Balancing reactivity against selectivity: the evolution of protein S-nitrosylation as an effector of cell signaling by nitric oxide

Abstract

Produced by the action of lightning in the atmosphere of the pre-biotic earth, nitric oxide (NO) is a free radical molecule that provided the major nitrogen source for development of life. Remarkably, when atmospheric sources of NO became restrictive, organisms evolved the capacity for NO biosynthesis and NO took on bioregulatory roles. We now recognize NO as an ancestral regulator of diverse and important biological functions, acting throughout the phylogenetic tree.

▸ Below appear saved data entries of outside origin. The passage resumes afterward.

(* ===== verification/Session.v ===== *)
(** * Session: one physical S7 session (client.go, diagnostics.go)

    The state machine of a [Client]: connect, exchange, failure handling,
    close.  Go code runs in a state monad over a [World]: the client's fields
    and its environment.

    Interference.  Every atomic step of the client (a critical section of
    [client.mu], a look at a context, a call on a connection) is preceded by a
    [tick], which runs the next entry of a schedule: any number of context
    expirations and of steps of a concurrent [Close].  Theorems hold for every
    schedule.  Complete operations are serialised by [client.gate], so one
    operation at a time is in progress next to [Close].

    A peer is an instance of [Peer]: what it answers to the bytes it gets.
    [c_wire] records, for every connection, the bytes that were written and the
    frames that were read, in order. *)

From S2P Require Import Errors Protocol IsoTCP Config.

(** ** The client *)

Inductive State :=
| StateNew
| StateConnecting
| StateReady
| StateBroken
| StateDisconnected
| StateClosing
| StateClosed.

#[export] Instance State_eq_dec : EqDecision State.
Proof. solve_decision. Defined.

Definition State_String (state : State) : string :=
  match state with
  | StateNew => "new"
  | StateConnecting => "connecting"
  | StateReady => "ready"
  | StateBroken => "broken"
  | StateDisconnected => "disconnected"
  | StateClosing => "closing"
  | StateClosed => "closed"
  end.

Record SessionLimits := mkLimits {
  LRequestedPDU : Z;
  NegotiatedPDU : Z;
  NegotiatedTPDU : Z;
  NegotiatedMaxAmQCaller : Z;
  NegotiatedMaxAmQCallee : Z;
}.
Definition no_limits : SessionLimits := mkLimits 0 0 0 0 0.

(** The fields of [Client].  [conn] names a connection of the environment,
    [gate] says whether an operation holds the gate and [lifeCanceled] whether
    [lifeCtx] is cancelled; [lastActivity] is in ticks, and no failure kind is
    the empty string.  [closeOnce] is the environment's [closer]. *)
Record Client := mkClient {
  config : normalizedConfig;
  state : State;
  conn : option nat;
  reference : Z;
  sessionGeneration : Z;
  limits : SessionLimits;
  limitsValid : bool;
  localAddress : list Z;
  remoteAddress : list Z;
  lastActivity : Z;
  lastSessionFailureKind : option ErrorKind;
  lifeCanceled : bool;
  gate : bool;
}.

Definition maxAmQCaller : Z := 1.
Definition maxAmQCallee : Z := 1.

(** [New]: a client for a normalised configuration, or the error. *)
Definition New (input : Config) : result Client :=
  normalized ← normalizeConfig input;
  Ok (mkClient normalized StateNew None 0 0 no_limits false [] [] 0 None false false).

(** Updates of single fields. *)
Definition set_state (s : State) (c : Client) : Client :=
  mkClient (config c) s (conn c) (reference c) (sessionGeneration c) (limits c) (limitsValid c)
    (localAddress c) (remoteAddress c) (lastActivity c) (lastSessionFailureKind c)
    (lifeCanceled c) (gate c).
Definition set_conn (n : option nat) (c : Client) : Client :=
  mkClient (config c) (state c) n (reference c) (sessionGeneration c) (limits c) (limitsValid c)
    (localAddress c) (remoteAddress c) (lastActivity c) (lastSessionFailureKind c)
    (lifeCanceled c) (gate c).
Definition set_reference (r : Z) (c : Client) : Client :=
  mkClient (config c) (state c) (conn c) r (sessionGeneration c) (limits c) (limitsValid c)
    (localAddress c) (remoteAddress c) (lastActivity c) (lastSessionFailureKind c)
    (lifeCanceled c) (gate c).
Definition set_limitsValid (b : bool) (c : Client) : Client :=
  mkClient (config c) (state c) (conn c) (reference c) (sessionGeneration c) (limits c) b
    (localAddress c) (remoteAddress c) (lastActivity c) (lastSessionFailureKind c)
    (lifeCanceled c) (gate c).
Definition set_lastActivity (t : Z) (c : Client) : Client :=
  mkClient (config c) (state c) (conn c) (reference c) (sessionGeneration c) (limits c)
    (limitsValid c) (localAddress c) (remoteAddress c) t (lastSessionFailureKind c)
    (lifeCanceled c) (gate c).
Definition set_failure (k : option ErrorKind) (c : Client) : Client :=
  mkClient (config c) (state c) (conn c) (reference c) (sessionGeneration c) (limits c)
    (limitsValid c) (localAddress c) (remoteAddress c) (lastActivity c) k
    (lifeCanceled c) (gate c).
Definition set_lifeCanceled (c : Client) : Client :=
  mkClient (config c) (state c) (conn c) (reference c) (sessionGeneration c) (limits c)
    (limitsValid c) (localAddress c) (remoteAddress c) (lastActivity c)
    (lastSessionFailureKind c) true (gate c).
Definition set_gate (b : bool) (c : Client) : Client :=
  mkClient (config c) (state c) (conn c) (reference c) (sessionGeneration c) (limits c)
    (limitsValid c) (localAddress c) (remoteAddress c) (lastActivity c)
    (lastSessionFailureKind c) (lifeCanceled c) b.

(** ** The environment *)

(** The contexts an operation looks at, outermost first. *)
Inductive level := Caller | Operation | Exchange.

#[export] Instance level_eq_dec : EqDecision level.
Proof. solve_decision. Defined.

Inductive event :=
| ContextDone (l : level) (timeout : bool)   (**r a deadline passes, or a cancel *)
| CloseStep.                                 (**r [Close] makes its next step *)

(** The cases of the [select] of [acquire]. *)
Inductive acquire_case := CaseContext | CaseClosed | CaseGate.

#[export] Instance acquire_case_eq_dec : EqDecision acquire_case.
Proof. solve_decision. Defined.

(** A peer: its state changes with the bytes it is sent, and it answers. *)
Class Peer (P : Type) := {
  answer : P → list Z → P * list arrival;
  answer_bytes p bs : Forall arrival_bytes (answer p bs).2;
}.

(** What a connection has carried: bytes to the peer, and frames that a
    [ReadFrame] took from it. *)
Inductive transfer :=
| Sent (b : Z)
| Received (frame : list Z).

Definition received (r : result (list Z)) : list transfer :=
  match r with Ok frame => [Received frame] | _ => [] end.

Section world.
Context {P : Type} `{Peer P}.

(** A TCP connection: what successive calls on it will answer, and what it has
    carried, which no code looks at. *)
Record Conn := mkConn {
  c_closed : bool;
  c_rx : list arrival;                        (**r bytes on their way to the client *)
  c_writes : list (list (Z * option error));  (**r per [WriteFull]: the [Write] answers *)
  c_deadlines : list (option error);          (**r the [SetDeadline] answers *)
  c_peer : P;
  c_local : list Z;
  c_remote : list Z;
  c_wire : list transfer;
}.

(** What [DialContext] and the socket options answer. *)
Inductive dial :=
| DialFails (e : error)
| Dialled (c : Conn) (tcp : bool) (noDelay keepAlive keepAlivePeriod : option error).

In mammals, NO has been implicated as a pivotal regulator of virtually every major physiological system. The bioactivities of NO, and reactive species derived from NO, arise predominantly from their covalent addition to proteins. Importantly, S-nitrosylation of protein cysteine (Cys) residues has emerged as a preeminent effector of NO bioactivity. How and why NO selectively adds to particular Cys residues in proteins is poorly understood, yet fundamental to how NO communicates its bioactivities. Also, evolutionary pressures that have shaped S-nitrosylation as a biosignaling modality are obscure. Considering recently recognized NO signaling paradigms, we speculate on the origin of NO signaling in biological systems and the molecular adaptations that have endowed NO with the ability to selectively target a subset of protein Cys residues that mediate biosignaling.

Figure 1

Homology model of human argininosuccinate synthase (AS). A: Alignment of some amino acid sequences of human AS and orthologs, showing Cys132 and phylogenetic substitutions. The depicted result and those extended to 130 additional orthologs, suggest that a Cys132 homolog is present in NOS-expressing species, but absent in non-NOS expressing species. This is in accord with the view that Cys132 evolved as a specific NO-sensor. B: Model structure of AS monomer. The model reveals that Cys132 of human AS resides in the substrate-binding helix, shown in red. Three substrates, ATP, Asp and Cit are shown in pink, cyan and yellow respectively. C: Close up view of the AS active site, showing bound substrates and the Cys132 environment. Sulfur of Cys 132 is depicted as a yellow sphere, and substrates are rendered in ball and stick form, with ATP in black and Asp and Cit in gray. Also shown are hydrophobic residues (pink) surrounding Cys132 (A99, V103, V114, L133, I139). Residues involved in hydrogen-bonding of substrates are indicated (N123, gray; D124, green; Q125, gray; R127, blue) as well as aromatic residues in proximity to Cys132 (F128 and Y133, orange). Residues potentially involved in acid-base catalysis, H116 and E129, are shown in cyan and green respectively. Results suggest that Cys132 is locating on a conserved substrate-binding α-helix. S-nitrosylation of Cys132 would destabilize the helix and have adverse consequences on either binding of substrates or positioning substrates for productive catalysis.